WHAT YOU SHOULD DO
Every line in the data below that includes "Prop" belongs in the answer, copied as it stands.

DATA UNDER STUDY
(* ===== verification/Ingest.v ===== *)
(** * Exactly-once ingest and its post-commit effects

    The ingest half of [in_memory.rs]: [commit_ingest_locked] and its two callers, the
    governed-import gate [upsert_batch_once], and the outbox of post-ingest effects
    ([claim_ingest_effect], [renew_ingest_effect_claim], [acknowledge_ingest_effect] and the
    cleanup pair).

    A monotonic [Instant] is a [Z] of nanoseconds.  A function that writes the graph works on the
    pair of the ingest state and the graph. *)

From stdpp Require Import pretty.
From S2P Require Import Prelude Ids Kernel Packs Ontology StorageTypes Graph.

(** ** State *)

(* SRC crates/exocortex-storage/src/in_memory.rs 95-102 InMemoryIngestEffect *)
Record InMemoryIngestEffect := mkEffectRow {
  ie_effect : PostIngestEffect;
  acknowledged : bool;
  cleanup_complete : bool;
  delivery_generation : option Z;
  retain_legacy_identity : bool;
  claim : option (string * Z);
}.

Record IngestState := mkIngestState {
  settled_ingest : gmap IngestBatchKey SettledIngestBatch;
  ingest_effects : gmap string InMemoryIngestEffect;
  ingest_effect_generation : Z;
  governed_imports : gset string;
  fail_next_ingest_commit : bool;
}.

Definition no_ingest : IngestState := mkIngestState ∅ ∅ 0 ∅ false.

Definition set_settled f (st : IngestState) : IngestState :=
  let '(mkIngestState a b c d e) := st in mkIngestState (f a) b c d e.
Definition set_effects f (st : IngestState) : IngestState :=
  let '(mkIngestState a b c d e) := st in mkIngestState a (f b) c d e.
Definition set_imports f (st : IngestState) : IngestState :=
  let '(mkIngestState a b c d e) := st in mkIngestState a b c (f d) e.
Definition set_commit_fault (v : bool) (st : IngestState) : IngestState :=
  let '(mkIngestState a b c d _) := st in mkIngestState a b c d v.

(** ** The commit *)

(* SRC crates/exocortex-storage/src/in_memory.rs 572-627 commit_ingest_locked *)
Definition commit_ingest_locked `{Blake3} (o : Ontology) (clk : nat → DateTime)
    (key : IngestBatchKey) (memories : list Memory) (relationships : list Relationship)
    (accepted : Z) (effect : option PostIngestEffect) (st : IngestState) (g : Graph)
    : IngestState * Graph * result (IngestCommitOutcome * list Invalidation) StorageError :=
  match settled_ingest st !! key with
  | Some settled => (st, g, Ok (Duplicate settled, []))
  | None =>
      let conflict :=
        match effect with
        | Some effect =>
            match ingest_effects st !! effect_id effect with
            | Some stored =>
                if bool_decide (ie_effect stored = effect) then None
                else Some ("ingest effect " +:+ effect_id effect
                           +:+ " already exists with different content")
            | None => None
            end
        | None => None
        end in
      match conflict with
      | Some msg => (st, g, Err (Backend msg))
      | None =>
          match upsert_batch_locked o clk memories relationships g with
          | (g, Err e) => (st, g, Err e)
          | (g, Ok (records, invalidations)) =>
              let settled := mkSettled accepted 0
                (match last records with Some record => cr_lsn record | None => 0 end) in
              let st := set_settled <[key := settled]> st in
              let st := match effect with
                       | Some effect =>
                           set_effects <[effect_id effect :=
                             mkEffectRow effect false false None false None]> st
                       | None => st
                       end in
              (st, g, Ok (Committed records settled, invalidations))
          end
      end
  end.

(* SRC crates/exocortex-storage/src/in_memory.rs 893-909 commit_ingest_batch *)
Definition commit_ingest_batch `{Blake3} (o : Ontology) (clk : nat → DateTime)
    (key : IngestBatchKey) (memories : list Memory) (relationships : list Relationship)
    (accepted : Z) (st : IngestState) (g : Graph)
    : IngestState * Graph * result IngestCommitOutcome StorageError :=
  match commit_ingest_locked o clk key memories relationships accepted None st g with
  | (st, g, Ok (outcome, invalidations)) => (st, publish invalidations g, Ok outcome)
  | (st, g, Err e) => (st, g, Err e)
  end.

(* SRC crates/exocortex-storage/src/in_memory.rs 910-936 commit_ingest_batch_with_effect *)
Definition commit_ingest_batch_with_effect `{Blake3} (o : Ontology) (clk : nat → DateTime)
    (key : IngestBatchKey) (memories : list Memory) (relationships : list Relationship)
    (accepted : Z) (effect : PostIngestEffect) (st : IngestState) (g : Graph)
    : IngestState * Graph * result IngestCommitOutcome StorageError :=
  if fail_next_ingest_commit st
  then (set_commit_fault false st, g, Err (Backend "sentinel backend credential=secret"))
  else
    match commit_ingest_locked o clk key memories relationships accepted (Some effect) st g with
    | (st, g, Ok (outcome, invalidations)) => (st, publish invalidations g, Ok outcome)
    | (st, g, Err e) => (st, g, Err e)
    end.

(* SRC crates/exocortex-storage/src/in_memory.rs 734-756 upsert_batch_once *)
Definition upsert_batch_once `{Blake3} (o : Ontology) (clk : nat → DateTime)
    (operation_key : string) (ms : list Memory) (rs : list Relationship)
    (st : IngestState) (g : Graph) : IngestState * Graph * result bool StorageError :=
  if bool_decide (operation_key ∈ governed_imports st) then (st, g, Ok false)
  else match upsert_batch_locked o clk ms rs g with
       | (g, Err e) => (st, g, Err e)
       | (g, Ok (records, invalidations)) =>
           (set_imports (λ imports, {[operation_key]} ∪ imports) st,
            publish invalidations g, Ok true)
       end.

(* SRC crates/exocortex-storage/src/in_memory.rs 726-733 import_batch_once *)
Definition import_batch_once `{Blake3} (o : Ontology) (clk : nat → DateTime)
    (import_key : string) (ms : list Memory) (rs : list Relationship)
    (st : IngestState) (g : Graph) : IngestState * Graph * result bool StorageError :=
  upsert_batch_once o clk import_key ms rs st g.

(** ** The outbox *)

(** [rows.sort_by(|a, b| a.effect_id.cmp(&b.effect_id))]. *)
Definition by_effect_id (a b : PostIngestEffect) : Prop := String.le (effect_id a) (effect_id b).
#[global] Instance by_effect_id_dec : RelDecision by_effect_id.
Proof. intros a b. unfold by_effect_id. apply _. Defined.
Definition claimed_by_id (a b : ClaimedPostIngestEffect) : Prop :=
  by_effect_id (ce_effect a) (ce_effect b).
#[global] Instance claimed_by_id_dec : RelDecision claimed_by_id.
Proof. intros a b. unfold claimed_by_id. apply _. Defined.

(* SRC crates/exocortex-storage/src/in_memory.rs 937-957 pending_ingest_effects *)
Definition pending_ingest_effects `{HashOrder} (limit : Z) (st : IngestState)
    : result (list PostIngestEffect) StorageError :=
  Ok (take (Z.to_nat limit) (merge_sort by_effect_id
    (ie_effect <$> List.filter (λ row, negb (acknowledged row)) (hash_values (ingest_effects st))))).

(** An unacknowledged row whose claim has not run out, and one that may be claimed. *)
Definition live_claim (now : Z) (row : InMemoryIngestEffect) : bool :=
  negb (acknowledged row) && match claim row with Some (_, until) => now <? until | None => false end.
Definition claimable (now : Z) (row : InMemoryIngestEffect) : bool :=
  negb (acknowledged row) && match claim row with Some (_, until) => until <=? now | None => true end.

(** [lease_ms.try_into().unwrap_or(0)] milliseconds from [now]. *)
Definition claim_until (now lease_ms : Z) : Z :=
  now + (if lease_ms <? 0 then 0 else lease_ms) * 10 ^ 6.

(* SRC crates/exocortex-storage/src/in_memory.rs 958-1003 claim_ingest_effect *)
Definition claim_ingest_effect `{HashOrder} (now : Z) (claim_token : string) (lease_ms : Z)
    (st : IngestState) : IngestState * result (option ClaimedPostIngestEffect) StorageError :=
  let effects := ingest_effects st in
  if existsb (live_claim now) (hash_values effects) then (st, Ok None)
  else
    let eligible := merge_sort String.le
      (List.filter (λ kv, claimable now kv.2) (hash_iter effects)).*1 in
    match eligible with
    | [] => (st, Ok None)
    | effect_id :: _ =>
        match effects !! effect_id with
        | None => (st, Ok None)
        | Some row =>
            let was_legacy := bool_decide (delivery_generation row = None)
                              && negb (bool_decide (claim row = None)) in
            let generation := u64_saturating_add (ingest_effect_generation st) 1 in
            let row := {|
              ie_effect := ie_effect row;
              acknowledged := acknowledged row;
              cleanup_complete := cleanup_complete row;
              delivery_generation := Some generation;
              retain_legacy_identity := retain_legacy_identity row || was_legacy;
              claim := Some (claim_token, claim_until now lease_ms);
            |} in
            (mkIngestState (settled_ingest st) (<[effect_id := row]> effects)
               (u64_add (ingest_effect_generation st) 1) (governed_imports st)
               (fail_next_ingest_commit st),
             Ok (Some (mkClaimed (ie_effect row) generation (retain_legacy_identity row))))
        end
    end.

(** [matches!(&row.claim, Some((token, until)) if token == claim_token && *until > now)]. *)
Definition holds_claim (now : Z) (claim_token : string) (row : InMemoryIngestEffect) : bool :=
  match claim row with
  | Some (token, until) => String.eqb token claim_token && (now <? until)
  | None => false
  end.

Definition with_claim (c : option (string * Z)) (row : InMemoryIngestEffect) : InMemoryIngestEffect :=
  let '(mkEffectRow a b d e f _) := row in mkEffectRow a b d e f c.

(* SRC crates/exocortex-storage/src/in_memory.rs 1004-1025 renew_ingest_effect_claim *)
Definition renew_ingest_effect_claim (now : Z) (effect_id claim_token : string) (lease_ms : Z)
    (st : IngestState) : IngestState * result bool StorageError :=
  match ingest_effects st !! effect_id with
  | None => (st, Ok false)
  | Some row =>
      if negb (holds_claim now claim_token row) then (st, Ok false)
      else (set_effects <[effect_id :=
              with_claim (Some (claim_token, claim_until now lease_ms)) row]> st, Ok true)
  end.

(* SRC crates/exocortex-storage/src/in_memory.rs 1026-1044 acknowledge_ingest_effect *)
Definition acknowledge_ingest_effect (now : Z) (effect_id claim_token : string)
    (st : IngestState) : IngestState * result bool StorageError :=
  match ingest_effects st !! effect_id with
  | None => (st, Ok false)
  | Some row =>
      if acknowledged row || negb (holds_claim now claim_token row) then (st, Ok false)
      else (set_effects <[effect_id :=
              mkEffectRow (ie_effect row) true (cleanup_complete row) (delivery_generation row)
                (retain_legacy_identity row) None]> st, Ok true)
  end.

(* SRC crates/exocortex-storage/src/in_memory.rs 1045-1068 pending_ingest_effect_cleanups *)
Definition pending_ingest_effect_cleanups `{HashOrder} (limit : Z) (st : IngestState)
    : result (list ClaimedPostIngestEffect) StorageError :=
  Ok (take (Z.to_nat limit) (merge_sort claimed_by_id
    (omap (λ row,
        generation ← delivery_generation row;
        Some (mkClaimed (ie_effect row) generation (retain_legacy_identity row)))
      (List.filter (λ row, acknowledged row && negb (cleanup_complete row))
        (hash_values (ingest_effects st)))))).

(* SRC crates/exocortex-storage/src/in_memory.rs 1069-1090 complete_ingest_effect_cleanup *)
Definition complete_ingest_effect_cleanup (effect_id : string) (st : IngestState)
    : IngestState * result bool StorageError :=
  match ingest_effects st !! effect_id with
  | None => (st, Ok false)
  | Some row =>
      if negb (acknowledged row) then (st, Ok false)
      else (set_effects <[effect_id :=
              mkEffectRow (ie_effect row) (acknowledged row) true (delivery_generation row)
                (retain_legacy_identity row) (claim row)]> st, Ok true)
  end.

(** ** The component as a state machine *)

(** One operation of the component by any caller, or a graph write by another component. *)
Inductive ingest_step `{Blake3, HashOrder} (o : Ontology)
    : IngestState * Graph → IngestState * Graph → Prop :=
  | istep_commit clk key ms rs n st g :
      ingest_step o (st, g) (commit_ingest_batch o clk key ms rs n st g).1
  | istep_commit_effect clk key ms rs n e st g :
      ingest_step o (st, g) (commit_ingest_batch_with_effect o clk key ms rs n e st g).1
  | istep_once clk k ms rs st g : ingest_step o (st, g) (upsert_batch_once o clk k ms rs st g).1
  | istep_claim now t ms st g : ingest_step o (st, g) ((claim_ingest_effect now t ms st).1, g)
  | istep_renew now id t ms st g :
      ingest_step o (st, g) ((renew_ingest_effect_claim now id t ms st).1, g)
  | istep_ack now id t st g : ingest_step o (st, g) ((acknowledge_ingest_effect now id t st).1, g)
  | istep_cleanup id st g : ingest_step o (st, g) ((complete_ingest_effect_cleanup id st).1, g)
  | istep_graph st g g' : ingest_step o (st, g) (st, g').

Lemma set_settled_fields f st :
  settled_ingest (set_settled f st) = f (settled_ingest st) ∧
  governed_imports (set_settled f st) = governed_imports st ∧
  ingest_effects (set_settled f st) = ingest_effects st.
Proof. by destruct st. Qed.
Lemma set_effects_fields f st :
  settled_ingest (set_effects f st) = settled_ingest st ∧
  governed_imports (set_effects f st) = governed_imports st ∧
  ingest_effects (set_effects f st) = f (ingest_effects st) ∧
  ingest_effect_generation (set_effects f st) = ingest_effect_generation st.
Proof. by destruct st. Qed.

OUTPUT OF THE TASK
Definition by_effect_id (a b : PostIngestEffect) : Prop := String.le (effect_id a) (effect_id b).
Definition claimed_by_id (a b : ClaimedPostIngestEffect) : Prop :=
    : IngestState * Graph → IngestState * Graph → Prop :=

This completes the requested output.